J'aimerais faire un pas vers lui pour tenter de comprendre ce qui lui arrive, mais on dirait qu'il me fuit ; chaque fois qu'on se croise, il semble faire tout son possible pour éviter de planter ses prunelles claires dans les miennes. Son langage corporel tout entier me conseille de lâcher l'affaire, mais j'en suis incapable. Pas après avoir remarqué ses nouvelles blessures. Ses nouveaux hématomes. La façon qu'il a de grimacer quand il fait certains mouvements. Je ne peux pas m'enlever de la tête l'idée qu'il se fait battre. Je n'ai aucune preuve, mais parfois, quand madame Langlois évoque les gens avec qui il vit, le Corbeau se ferme, il paraît effrayé, et mon esprit se perd dans mes souvenirs. Au milieu de toutes ces situations dans lesquelles j'ai retrouvé Axel quand son père le tabassait. Il se cachait de la même manière que Raven semble se cacher, il se protégeait comme Raven semble se protéger...

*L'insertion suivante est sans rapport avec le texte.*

Lemma wp_Disconnect_client fac f cl c s (Q : unit → world → Prop) X n h m tr :
  manager_rep fac f h → conn_at h cl c → h !! cn_ref c = Some (OTcp s) → ts_factory s = fac →
  (∀ tr' f' h', mgr_step n h (MDisconnect cl) f f' → manager_rep fac f' h' → evolves h h' → Q tt (World n h' m tr')) →
  wp (Disconnect_client cl) Q X (World n h m tr).
Proof.
  intros Hrep Hat Hs Hfac HQ. pose proof Hat as (Hcl0 & Hc & _). pose proof (mgr_nz _ _ _ _ _ Hrep Hs).
  unfold Disconnect_client. do 2 wp_step. cbn beta. destruct (negb (cn_disposed c) && cn_running c) eqn:E;
    [|wp_step; eapply HQ; [by eapply mgr_disconnected|done|apply evolves_refl]].
  apply andb_true_iff in E as [Hd%negb_true_iff Hr]. do 3 wp_step.
  destruct (manager_kin fac f h cl c (set_running false c)) as [Hrep1 He1]; try done.
  { split; try done. congruence. }
  eapply (wp_OnDisconnect cl (set_running false c)); [by apply (conn_at_update h cl c)|].
  intros tr1. rewrite insert_insert_eq. cbn beta. set (c2 := SetConnected false (set_running false c)).
  destruct (manager_kin fac f h cl c c2) as [Hrep2 He2]; try done.
  { split; try done. congruence. }
  assert (cl ≠ cn_ref c) as Hne by congruence.
  do 2 wp_step. cbn beta. rewrite Hfac. eapply (wp_OnRemoveClient fac f (cn_ref c) s cl c2);
    [exact Hrep2|apply lookup_insert_eq|by rewrite lookup_insert_ne|].
  intros tr' f' h' Hstep Hrep' He'. eapply HQ; [|exact Hrep'|by eapply evolves_trans].
  eapply mgr_disconnect; [done..|]. eapply mgr_step_at; [exact Hc| | |exact Hstep]; [apply lookup_insert_eq|done].
Qed.

(** The client that the map of its server has under an id is the one the call is about:
    [assert(pClient2 == pClient)]. *)
Definition registered_as (f : factory) (srv id cl : Z) : Prop :=
  ∀ m cl2, fa_entries f !! srv = Some m → m !! id = Some cl2 → cl2 = cl.

(** What the operations need: the objects they are called with, and, for a new client, a
    connection id that no client of its server has. *)
Definition mgr_pre (fac : Z) (f : factory) (op : mgr_op) (w : world) : Prop :=
  match op with
  | MCreate g srv =>
      w_heap w !! w_next w = None ∧ 0 < w_next w ∧ fa_entries f !! srv ≫= lookup (GetNextConnectionId f).1 = None
  | MCreateIsolated g pc => w_heap w !! w_next w = None ∧ w_heap w !! (w_next w + 1) = None ∧ 0 < w_next w
  | MRemove srv cl =>
      (∃ c, w_heap w !! cl = Some (OConn c) ∧ registered_as f srv (cn_id c) cl) ∧ ∃ s, w_heap w !! srv = Some (OTcp s)
  | MReleaseAll srv =>
      ∃ s em, w_heap w !! srv = Some (OTcp s) ∧ w_heap w !! ts_events s = Some (OEvents em)
  | MReleaseIsolateds => ∀ id p, fa_isolated f !! id = Some p → ∃ c, conn_at (w_heap w) p c
  | MDisconnect cl =>
      ∃ c s, conn_at (w_heap w) cl c ∧ w_heap w !! cn_ref c = Some (OTcp s) ∧ ts_factory s = fac ∧
        registered_as f (cn_ref c) (cn_id c) cl
  | MPop => True
  end.

(** C15: Creating a client or an isolated connection, removing a client, releasing all clients
    of a server or all isolated connections, disconnecting a client, and moving what is due
    for deletion out of the recycler, on a factory whose maps, counter and recycler are
    consistent ([manager_rep]: a registered connection is a live object with its id and
    server and is not in the recycler, the recycler holds disposed objects, each once,
    objects that are due for deletion satisfy the release condition, and the counter is the
    number of registered clients) and on live objects, with the code's assertion that a
    client that is removed is the registered one: each runs without undefined behaviour,
    changes the fields as [mgr_step] says, and keeps all of this.  Connections keep their
    identity, disposed ones do not change at all, and but for packets, client handles and
    the handlers of event managers every other block is as it was ([evolves]). *)
Theorem manager_keeps (fac : Z) (f : factory) (op : mgr_op) (w : world) (Hrep : manager_rep fac f (w_heap w))
    (Hpre : mgr_pre fac f op w) :
  wp (run_mgr fac op) (λ _ w', ∃ f', mgr_step (w_next w) (w_heap w) op f f' ∧ manager_rep fac f' (w_heap w') ∧
    evolves (w_heap w) (w_heap w')) (λ _, False) w.
Proof.
  destruct w as [n h m tr]. cbn [w_next w_heap] in *. destruct op as [g srv|g pc|srv cl|srv| |cl|]; cbn in Hpre |- *.
  - destruct Hpre as (Hn & Hn0 & Hnew). wp_step. eapply wp_CreateTcpClientOnServer; [done|done|lia|done|].
    intros tr' f' h' -> Hrep' He _ _. wp_step. by eexists; split; [constructor|].
  - destruct Hpre as (Hn & Hn1 & Hn0). wp_step. eapply wp_CreateTcpIsolated; [done..|].
    intros tr' f' h' Hs Hrep' He. wp_step. by exists f'.
  - destruct Hpre as ((c & Hc & _) & s & Hs). eapply wp_OnRemoveClient; [done..|]. intros tr' f' h' Hst Hrep' He. by exists f'.
  - destruct Hpre as (s & em & Hs & Hem). eapply wp_ReleaseAllClients; [done..|]. intros tr' f' h' Hst Hrep' He. by exists f'.
  - eapply wp_ReleaseAllIsolateds; [done..|]. intros tr' f' h' Hst Hrep' He. by exists f'.
  - destruct Hpre as (c & s & Hat & Hs & Hfac & _). eapply wp_Disconnect_client; [done..|]. intros tr' f' h' Hst Hrep' He. by exists f'.
  - eapply wp_RecyclerPop; [done|]. intros f' h' Hst Hrep' He. by exists f'.
Qed.

(** ** Connection ids *)

Fixpoint next_ids (k : nat) (f : factory) : list Z :=
  match k with O => [] | S k => let '(id, f) := GetNextConnectionId f in id :: next_ids k f end.

Definition id_period : Z := TCP_CONNID_MAX - TCP_CONNID_BASE - 1.

Lemma next_id_eq f : TCP_CONNID_BASE ≤ fa_next_id f < TCP_CONNID_MAX →
  (GetNextConnectionId f).1 = TCP_CONNID_BASE + 1 + (fa_next_id f - TCP_CONNID_BASE) mod id_period.
Proof.
  unfold GetNextConnectionId, TCP_CONNID_BASE, TCP_CONNID_MAX, id_period. intros Hr. cbn [fst].
  rewrite u64_small by lia. destruct (Z.leb_spec 1000000000000 (fa_next_id f + 1)).
  - replace (fa_next_id f) with 999999999999 by lia. reflexivity.
  - rewrite Z.mod_small by (unfold TCP_CONNID_MAX, TCP_CONNID_BASE; lia). lia.
Qed.

Lemma next_ids_eq k f : TCP_CONNID_BASE ≤ fa_next_id f < TCP_CONNID_MAX →
  next_ids k f = (λ i, TCP_CONNID_BASE + 1 + (fa_next_id f - TCP_CONNID_BASE + Z.of_nat i) mod id_period) <$> seq 0 k.
Proof.
  revert f. induction k as [|k IH]; intros f Hr; [done|]. cbn [next_ids seq fmap list_fmap].
  pose proof (next_id_eq f Hr) as E. destruct (GetNextConnectionId f) as [id f1] eqn:Eg. cbn [fst] in E.
  assert (fa_next_id f1 = id) as E1 by (unfold GetNextConnectionId in Eg; by injection Eg as <- <-).
  pose proof (Z.mod_pos_bound (fa_next_id f - TCP_CONNID_BASE) id_period ltac:(done)) as Hb.
  f_equal; [by rewrite Z.add_0_r|]. rewrite IH.
  - rewrite <- fmap_S_seq, <- list_fmap_compose. apply list_fmap_ext. intros i j _. cbn. rewrite E1, E.
    f_equal. replace (TCP_CONNID_BASE + 1 + (fa_next_id f - TCP_CONNID_BASE) mod id_period - TCP_CONNID_BASE + Z.of_nat j)
      with ((fa_next_id f - TCP_CONNID_BASE) mod id_period + (1 + Z.of_nat j)) by lia.
    rewrite Zplus_mod_idemp_l. f_equal. lia.
  - rewrite E1, E. unfold id_period, TCP_CONNID_BASE, TCP_CONNID_MAX in *. lia.
Qed.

Je ne devrais sans doute pas, mais les liens se font tout seul dans ma tête. Depuis que je travaille ici, depuis que j'ai rencontré le Corbeau, j'ai l'impression de ne voir que ça. Que sa souffrance. D'abord, il a débarqué chez moi avec le visage en sang. Ensuite, il y a eu l'épisode du bar où il tenait à peine debout. Et maintenant, il y a ces bleus... tout concorde. Tout me renvoie sur la même piste. Pourtant je n'ai aucun moyen de l'aider, aucun moyen de m'en mêler. Je suis impuissante.
— Le Corbeau ! Est-ce que je dois te rappeler pourquoi tu ferais mieux de bien faire ton travail ?
La voix acerbe de Madame Langlois m'extirpe de mes réflexions alors qu'un bruit de verre qui claque éclate derrière le bar. Surprise, je tourne la tête vers Raven, qui serre les dents. Tendu, il fixe le plateau qu'il vient sans doute de poser -de balancer- devant lui sans prêter attention une seule seconde à notre patronne.
— Je te parle, jeune homme. La moindre des politesses serait de me regarder.
Raven se crispe encore un peu plus, ses poings se ferment, et il relève lentement le nez vers son interlocutrice, le regard sombre.
— Je fais ce que je peux, là, crache-t-il.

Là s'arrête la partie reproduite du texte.